## INSTRUCTIONS TO FOLLOW
From the entries below, output the line with "(Partitions.getNodesPerPartition p) else Ret 1." and each following line up to and including the line with "else if negb usingPartitions", exactly as written.

## RECORDS TO USE
* * * * * * *
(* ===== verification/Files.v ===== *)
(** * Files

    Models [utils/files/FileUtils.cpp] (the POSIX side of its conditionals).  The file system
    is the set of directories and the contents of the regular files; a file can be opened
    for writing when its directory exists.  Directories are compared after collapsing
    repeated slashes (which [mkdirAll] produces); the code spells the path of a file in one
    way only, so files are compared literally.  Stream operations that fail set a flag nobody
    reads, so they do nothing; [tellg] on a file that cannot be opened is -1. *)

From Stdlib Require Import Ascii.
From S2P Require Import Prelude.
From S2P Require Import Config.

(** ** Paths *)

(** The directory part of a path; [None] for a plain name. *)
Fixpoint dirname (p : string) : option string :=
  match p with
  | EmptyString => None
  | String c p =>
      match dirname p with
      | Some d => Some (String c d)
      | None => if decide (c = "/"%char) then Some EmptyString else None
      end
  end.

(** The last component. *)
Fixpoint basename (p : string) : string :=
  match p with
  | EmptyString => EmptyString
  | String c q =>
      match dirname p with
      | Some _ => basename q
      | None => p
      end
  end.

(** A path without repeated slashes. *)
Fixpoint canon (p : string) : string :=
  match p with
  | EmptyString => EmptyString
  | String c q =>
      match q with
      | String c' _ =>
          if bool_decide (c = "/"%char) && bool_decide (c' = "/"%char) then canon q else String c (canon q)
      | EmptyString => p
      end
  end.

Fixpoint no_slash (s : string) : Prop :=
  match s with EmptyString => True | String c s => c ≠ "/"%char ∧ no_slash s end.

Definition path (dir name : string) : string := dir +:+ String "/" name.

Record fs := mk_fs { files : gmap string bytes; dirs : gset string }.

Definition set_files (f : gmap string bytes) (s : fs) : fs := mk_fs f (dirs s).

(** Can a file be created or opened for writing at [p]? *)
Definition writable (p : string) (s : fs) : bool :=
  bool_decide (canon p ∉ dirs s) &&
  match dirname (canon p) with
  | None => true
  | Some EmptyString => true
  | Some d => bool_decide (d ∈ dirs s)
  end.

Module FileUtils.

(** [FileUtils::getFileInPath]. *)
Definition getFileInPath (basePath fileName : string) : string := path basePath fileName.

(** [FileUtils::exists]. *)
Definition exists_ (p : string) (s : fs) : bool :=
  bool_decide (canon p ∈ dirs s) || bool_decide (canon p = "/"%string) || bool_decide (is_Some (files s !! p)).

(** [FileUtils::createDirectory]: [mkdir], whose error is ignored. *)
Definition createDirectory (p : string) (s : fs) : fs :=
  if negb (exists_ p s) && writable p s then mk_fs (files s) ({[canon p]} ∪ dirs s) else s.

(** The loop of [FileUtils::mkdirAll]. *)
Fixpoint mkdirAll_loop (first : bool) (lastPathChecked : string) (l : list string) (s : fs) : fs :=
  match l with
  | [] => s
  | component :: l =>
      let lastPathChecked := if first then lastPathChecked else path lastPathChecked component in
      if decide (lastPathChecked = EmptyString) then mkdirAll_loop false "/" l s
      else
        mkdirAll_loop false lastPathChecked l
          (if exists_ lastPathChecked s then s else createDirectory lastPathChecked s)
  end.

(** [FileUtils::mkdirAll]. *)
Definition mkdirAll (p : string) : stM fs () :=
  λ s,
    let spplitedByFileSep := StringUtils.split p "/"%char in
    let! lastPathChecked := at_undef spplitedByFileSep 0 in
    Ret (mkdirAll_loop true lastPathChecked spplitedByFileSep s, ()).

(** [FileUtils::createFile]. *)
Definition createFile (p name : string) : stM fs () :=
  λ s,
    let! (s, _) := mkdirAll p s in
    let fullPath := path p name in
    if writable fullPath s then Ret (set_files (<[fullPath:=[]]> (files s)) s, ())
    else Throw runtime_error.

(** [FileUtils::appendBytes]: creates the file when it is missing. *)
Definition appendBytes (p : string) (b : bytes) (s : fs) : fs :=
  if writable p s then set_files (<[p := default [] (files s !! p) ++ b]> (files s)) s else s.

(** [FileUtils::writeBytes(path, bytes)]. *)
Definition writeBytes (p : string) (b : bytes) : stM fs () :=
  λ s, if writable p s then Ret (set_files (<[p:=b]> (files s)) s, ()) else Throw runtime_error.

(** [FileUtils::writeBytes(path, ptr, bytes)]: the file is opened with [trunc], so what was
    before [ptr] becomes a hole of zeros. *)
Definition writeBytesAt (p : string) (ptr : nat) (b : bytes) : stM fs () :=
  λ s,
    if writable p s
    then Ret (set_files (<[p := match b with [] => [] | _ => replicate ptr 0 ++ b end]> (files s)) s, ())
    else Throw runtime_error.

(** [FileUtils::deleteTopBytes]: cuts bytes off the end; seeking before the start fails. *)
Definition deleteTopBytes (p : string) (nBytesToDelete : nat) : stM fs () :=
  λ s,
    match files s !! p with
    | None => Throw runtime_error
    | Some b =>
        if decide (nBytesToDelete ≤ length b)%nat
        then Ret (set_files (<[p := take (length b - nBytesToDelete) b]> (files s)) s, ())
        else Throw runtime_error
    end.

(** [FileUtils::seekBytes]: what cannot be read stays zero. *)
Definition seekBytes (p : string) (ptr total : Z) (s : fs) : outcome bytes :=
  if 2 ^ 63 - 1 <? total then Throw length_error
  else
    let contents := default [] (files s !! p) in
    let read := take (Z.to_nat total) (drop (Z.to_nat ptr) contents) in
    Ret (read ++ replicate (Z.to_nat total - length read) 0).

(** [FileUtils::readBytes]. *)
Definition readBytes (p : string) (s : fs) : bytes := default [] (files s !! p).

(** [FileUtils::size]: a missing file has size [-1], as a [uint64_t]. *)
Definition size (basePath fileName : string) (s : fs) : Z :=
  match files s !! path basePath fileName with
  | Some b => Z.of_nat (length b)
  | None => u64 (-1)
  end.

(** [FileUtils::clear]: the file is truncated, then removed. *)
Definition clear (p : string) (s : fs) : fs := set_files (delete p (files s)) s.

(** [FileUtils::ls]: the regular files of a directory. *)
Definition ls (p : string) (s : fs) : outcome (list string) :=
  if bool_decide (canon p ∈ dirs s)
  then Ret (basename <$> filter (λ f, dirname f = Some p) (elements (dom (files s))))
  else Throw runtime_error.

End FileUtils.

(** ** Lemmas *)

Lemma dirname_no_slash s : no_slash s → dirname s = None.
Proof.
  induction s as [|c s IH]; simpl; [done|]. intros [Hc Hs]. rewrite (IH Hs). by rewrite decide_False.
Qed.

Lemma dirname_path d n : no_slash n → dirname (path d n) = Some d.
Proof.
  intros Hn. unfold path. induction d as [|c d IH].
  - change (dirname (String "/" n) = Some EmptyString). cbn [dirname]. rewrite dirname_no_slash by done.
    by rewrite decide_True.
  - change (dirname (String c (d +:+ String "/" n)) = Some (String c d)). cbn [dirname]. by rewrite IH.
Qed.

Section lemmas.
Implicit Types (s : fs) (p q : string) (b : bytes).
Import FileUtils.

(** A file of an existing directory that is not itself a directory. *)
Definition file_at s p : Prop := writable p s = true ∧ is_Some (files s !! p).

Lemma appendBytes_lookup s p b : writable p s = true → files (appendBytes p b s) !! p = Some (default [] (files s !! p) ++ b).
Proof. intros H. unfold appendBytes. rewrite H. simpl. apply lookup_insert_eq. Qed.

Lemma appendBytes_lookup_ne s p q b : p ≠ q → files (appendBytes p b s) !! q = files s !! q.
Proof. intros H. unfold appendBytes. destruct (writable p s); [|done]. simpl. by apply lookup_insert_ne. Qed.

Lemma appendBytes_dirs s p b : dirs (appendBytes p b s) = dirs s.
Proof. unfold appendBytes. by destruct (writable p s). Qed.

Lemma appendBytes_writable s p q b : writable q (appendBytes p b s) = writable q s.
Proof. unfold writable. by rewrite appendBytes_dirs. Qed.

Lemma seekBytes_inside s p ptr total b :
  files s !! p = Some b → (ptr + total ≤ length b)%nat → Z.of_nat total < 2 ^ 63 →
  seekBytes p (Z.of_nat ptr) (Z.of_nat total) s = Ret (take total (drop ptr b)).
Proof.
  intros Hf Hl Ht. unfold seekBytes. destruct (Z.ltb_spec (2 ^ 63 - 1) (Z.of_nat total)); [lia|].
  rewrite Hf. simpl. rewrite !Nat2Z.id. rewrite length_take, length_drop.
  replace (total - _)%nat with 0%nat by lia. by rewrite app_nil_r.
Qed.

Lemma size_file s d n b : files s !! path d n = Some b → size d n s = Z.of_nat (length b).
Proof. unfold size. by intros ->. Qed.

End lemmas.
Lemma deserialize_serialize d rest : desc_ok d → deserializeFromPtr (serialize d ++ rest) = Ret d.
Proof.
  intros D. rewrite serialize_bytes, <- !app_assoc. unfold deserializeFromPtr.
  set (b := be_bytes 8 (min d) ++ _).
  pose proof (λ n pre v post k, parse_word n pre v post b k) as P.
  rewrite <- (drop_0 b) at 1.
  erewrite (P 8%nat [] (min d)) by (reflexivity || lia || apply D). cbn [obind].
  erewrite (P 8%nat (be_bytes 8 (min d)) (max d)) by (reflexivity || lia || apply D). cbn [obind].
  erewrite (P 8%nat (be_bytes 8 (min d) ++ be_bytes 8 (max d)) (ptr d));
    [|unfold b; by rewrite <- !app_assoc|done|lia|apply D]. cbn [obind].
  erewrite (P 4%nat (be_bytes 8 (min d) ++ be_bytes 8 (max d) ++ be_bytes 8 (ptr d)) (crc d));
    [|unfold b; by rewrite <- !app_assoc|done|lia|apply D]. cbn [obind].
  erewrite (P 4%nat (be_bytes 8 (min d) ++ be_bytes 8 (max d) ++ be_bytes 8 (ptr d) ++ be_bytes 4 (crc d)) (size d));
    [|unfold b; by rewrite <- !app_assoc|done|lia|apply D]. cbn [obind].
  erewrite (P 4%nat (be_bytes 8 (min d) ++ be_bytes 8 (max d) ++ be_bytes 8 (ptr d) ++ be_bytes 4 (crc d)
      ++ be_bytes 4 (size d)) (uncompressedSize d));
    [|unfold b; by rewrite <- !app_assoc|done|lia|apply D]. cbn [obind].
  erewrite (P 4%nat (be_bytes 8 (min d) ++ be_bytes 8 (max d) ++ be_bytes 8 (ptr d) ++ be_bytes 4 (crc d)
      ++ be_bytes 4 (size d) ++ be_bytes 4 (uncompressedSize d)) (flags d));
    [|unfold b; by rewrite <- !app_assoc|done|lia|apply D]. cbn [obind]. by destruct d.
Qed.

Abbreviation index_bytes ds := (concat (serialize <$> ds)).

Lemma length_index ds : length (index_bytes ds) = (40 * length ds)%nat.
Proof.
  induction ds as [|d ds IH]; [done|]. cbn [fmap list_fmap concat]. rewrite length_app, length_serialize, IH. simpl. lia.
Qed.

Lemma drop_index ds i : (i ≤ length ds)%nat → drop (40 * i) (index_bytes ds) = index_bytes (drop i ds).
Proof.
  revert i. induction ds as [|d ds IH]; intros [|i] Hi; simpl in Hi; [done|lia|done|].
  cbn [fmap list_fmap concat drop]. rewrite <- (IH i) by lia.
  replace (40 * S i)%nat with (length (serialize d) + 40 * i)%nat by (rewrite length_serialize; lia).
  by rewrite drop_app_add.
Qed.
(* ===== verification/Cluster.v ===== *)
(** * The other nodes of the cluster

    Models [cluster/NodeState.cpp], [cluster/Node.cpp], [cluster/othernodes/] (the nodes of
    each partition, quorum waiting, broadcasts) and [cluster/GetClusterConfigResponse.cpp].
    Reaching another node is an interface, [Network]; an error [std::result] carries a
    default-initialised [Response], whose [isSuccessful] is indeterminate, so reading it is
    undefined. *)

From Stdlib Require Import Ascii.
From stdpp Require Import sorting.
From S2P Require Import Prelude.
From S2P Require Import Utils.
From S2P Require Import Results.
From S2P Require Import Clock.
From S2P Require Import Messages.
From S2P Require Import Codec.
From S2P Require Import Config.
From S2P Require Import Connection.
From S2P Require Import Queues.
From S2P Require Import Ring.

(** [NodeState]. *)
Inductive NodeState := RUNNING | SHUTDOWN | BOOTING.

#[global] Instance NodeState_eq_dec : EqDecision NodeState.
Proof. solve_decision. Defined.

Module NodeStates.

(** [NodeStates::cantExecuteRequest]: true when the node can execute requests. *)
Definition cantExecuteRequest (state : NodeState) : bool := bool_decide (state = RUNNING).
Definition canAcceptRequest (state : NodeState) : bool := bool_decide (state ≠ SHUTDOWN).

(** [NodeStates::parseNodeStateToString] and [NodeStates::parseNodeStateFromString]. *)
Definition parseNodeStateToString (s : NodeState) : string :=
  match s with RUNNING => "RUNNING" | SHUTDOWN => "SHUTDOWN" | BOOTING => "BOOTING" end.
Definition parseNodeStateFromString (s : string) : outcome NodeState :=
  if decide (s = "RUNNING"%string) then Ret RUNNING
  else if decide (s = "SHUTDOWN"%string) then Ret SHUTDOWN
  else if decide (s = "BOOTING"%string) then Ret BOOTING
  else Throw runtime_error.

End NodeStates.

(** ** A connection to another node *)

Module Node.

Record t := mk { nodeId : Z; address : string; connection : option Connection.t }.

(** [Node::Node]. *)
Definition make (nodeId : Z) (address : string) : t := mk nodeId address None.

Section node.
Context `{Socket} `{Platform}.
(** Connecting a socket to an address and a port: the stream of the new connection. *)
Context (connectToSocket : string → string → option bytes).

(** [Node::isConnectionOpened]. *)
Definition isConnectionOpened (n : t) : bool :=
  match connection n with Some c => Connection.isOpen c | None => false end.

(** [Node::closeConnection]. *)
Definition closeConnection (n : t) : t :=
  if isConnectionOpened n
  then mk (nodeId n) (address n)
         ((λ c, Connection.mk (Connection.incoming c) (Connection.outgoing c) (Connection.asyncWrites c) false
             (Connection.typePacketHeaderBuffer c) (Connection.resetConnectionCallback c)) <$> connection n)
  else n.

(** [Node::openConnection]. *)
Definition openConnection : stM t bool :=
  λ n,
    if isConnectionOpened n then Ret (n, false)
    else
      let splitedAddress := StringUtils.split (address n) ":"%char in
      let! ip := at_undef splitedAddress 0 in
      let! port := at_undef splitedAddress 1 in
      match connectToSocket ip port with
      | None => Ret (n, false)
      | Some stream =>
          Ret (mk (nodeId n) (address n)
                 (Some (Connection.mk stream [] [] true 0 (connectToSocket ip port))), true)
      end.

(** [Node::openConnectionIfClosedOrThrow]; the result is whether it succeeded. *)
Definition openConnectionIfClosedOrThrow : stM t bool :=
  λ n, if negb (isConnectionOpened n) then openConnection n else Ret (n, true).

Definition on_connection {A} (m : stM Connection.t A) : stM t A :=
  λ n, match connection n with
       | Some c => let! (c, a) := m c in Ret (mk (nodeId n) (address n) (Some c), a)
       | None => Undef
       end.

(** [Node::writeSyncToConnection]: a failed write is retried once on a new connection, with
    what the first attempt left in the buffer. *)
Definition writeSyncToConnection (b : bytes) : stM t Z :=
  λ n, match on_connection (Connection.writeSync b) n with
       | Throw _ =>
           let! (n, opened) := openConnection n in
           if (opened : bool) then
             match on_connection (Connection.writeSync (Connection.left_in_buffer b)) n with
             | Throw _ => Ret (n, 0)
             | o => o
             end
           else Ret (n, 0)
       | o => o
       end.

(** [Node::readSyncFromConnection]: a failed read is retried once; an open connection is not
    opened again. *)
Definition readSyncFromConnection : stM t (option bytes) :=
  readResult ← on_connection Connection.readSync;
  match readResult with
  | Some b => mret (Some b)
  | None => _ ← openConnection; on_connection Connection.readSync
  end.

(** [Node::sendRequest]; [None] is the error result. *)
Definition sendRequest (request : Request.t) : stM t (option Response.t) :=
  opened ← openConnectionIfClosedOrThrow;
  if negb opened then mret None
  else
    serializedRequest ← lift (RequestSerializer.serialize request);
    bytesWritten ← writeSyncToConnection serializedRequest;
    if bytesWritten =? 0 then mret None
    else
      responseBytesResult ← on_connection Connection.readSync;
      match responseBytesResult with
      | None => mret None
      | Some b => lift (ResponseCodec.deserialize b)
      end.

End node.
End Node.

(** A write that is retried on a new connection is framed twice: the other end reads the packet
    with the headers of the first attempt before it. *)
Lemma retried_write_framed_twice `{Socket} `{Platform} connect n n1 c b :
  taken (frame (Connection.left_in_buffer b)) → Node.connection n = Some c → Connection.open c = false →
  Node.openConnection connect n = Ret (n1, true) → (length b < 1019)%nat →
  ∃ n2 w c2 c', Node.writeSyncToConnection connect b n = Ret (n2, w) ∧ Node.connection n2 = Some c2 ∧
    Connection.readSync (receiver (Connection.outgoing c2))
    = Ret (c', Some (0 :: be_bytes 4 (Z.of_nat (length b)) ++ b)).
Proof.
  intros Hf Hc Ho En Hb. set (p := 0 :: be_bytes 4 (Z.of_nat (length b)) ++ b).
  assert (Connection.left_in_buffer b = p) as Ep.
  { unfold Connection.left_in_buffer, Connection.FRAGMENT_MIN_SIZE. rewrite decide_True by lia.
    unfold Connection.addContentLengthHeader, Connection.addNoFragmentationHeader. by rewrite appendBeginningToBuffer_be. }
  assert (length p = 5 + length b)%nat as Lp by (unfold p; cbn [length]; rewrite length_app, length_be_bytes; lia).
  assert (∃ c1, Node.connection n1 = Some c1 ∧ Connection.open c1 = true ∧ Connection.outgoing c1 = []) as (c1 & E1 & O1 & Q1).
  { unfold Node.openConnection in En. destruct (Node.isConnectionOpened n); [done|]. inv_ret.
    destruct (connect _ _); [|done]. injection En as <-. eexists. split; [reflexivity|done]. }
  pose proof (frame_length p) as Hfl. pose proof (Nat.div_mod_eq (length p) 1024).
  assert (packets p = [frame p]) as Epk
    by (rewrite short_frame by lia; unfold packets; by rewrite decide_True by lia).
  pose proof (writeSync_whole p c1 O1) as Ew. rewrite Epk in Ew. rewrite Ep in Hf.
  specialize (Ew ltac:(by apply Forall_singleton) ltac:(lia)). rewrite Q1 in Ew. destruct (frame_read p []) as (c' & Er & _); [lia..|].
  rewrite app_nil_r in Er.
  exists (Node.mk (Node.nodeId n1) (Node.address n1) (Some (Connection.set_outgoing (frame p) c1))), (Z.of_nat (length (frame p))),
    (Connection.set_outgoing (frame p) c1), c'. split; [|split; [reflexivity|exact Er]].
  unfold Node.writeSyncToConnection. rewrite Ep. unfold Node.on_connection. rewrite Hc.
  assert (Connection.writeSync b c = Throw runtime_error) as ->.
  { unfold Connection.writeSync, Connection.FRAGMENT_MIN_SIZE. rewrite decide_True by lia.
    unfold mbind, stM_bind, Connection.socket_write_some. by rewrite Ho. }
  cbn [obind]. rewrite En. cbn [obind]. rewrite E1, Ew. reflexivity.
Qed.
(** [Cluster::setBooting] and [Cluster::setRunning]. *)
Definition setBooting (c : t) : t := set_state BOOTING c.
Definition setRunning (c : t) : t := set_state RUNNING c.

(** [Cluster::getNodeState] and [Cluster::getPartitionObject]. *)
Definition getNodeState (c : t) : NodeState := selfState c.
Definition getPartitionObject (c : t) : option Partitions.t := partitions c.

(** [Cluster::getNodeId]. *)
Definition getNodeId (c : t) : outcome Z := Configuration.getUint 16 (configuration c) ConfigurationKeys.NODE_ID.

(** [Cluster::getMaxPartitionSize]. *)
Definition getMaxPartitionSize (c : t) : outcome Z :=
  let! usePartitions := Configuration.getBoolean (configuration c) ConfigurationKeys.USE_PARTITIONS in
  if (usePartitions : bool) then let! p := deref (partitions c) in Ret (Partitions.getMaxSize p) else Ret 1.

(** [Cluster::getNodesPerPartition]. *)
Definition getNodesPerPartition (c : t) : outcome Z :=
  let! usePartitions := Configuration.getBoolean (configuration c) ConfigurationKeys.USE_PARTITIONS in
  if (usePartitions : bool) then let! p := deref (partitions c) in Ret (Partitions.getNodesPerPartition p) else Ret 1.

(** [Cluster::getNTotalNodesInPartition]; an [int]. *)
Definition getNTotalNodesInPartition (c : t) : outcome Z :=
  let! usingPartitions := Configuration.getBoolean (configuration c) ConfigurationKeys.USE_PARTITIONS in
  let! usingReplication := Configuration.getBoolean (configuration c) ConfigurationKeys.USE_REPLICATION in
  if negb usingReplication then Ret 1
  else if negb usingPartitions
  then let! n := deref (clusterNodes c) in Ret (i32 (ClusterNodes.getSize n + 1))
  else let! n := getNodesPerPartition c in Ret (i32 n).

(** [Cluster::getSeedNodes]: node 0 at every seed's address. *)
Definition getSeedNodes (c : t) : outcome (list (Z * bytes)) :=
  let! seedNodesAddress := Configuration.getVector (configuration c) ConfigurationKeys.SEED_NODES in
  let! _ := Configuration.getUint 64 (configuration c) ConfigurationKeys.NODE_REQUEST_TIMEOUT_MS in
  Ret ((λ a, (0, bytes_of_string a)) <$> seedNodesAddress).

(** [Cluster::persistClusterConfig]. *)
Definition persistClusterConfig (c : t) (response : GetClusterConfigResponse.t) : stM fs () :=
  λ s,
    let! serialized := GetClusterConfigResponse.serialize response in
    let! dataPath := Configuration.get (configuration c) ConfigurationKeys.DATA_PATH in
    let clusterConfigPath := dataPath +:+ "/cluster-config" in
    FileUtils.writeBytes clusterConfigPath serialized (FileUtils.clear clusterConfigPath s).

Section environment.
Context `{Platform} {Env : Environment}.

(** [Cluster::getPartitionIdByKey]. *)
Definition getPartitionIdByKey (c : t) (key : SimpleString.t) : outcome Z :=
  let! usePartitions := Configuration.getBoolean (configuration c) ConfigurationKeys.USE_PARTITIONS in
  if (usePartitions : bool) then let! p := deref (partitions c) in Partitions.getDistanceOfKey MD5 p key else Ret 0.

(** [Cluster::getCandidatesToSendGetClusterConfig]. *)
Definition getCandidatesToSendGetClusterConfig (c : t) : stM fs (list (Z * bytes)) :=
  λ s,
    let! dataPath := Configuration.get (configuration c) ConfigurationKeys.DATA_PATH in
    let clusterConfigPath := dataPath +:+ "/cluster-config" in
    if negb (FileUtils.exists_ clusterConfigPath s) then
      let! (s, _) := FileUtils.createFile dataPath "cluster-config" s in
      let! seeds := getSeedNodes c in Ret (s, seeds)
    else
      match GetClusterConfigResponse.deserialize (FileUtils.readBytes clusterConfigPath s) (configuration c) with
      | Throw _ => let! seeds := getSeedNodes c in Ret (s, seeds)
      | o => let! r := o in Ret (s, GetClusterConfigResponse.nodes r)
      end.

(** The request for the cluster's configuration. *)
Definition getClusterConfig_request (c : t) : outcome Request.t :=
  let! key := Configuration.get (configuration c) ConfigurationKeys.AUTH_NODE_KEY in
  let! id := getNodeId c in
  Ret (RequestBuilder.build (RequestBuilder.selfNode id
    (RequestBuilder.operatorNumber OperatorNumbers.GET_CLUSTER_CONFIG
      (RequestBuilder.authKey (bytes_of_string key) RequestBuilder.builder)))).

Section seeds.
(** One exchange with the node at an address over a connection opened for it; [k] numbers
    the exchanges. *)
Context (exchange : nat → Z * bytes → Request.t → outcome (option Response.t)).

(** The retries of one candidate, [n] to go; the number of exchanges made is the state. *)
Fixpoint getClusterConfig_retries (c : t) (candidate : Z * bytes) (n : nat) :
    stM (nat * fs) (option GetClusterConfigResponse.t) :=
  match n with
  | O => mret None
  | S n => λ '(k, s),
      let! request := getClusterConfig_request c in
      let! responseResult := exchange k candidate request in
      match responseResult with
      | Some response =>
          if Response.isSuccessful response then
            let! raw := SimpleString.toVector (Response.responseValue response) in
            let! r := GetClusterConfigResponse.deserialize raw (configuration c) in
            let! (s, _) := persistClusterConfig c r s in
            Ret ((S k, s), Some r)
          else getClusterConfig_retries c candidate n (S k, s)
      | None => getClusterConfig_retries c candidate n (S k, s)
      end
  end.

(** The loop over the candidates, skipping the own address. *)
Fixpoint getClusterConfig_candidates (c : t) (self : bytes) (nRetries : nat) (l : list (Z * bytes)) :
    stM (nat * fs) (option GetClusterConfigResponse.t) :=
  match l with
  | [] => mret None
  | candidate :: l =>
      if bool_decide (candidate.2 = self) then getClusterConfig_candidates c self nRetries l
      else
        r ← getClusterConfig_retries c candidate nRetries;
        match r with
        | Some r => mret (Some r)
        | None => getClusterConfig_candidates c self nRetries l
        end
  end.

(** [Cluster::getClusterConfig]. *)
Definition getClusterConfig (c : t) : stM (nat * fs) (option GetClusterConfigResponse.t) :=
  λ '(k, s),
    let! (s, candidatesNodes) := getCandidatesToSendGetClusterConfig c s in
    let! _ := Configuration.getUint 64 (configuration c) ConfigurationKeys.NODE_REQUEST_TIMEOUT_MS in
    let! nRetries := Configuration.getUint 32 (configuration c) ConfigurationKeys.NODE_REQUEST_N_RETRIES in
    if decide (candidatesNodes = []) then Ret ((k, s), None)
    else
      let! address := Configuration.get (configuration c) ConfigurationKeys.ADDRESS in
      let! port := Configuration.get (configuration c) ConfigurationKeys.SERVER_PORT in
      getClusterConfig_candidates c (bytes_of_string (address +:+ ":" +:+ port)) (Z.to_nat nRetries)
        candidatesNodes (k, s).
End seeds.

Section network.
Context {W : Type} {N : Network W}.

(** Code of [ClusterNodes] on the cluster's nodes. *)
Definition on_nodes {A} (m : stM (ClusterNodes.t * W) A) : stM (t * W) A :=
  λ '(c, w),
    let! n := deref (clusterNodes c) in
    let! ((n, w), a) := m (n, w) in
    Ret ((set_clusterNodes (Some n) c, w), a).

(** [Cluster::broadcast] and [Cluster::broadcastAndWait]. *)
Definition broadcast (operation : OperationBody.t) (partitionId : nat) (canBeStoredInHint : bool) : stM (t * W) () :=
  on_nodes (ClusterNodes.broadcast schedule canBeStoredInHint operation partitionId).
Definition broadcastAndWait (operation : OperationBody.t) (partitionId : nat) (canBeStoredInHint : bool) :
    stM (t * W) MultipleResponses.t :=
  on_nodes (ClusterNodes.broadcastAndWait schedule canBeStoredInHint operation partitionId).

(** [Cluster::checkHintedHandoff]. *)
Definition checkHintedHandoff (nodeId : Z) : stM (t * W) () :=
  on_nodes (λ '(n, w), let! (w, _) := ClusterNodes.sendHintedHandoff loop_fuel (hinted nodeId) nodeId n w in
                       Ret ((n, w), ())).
* * * * * * *
## ANSWER FOR THE TASK
  if (usePartitions : bool) then let! p := deref (partitions c) in Ret (Partitions.getNodesPerPartition p) else Ret 1.

(** [Cluster::getNTotalNodesInPartition]; an [int]. *)
Definition getNTotalNodesInPartition (c : t) : outcome Z :=
  let! usingPartitions := Configuration.getBoolean (configuration c) ConfigurationKeys.USE_PARTITIONS in
  let! usingReplication := Configuration.getBoolean (configuration c) ConfigurationKeys.USE_REPLICATION in
  if negb usingReplication then Ret 1
  else if negb usingPartitions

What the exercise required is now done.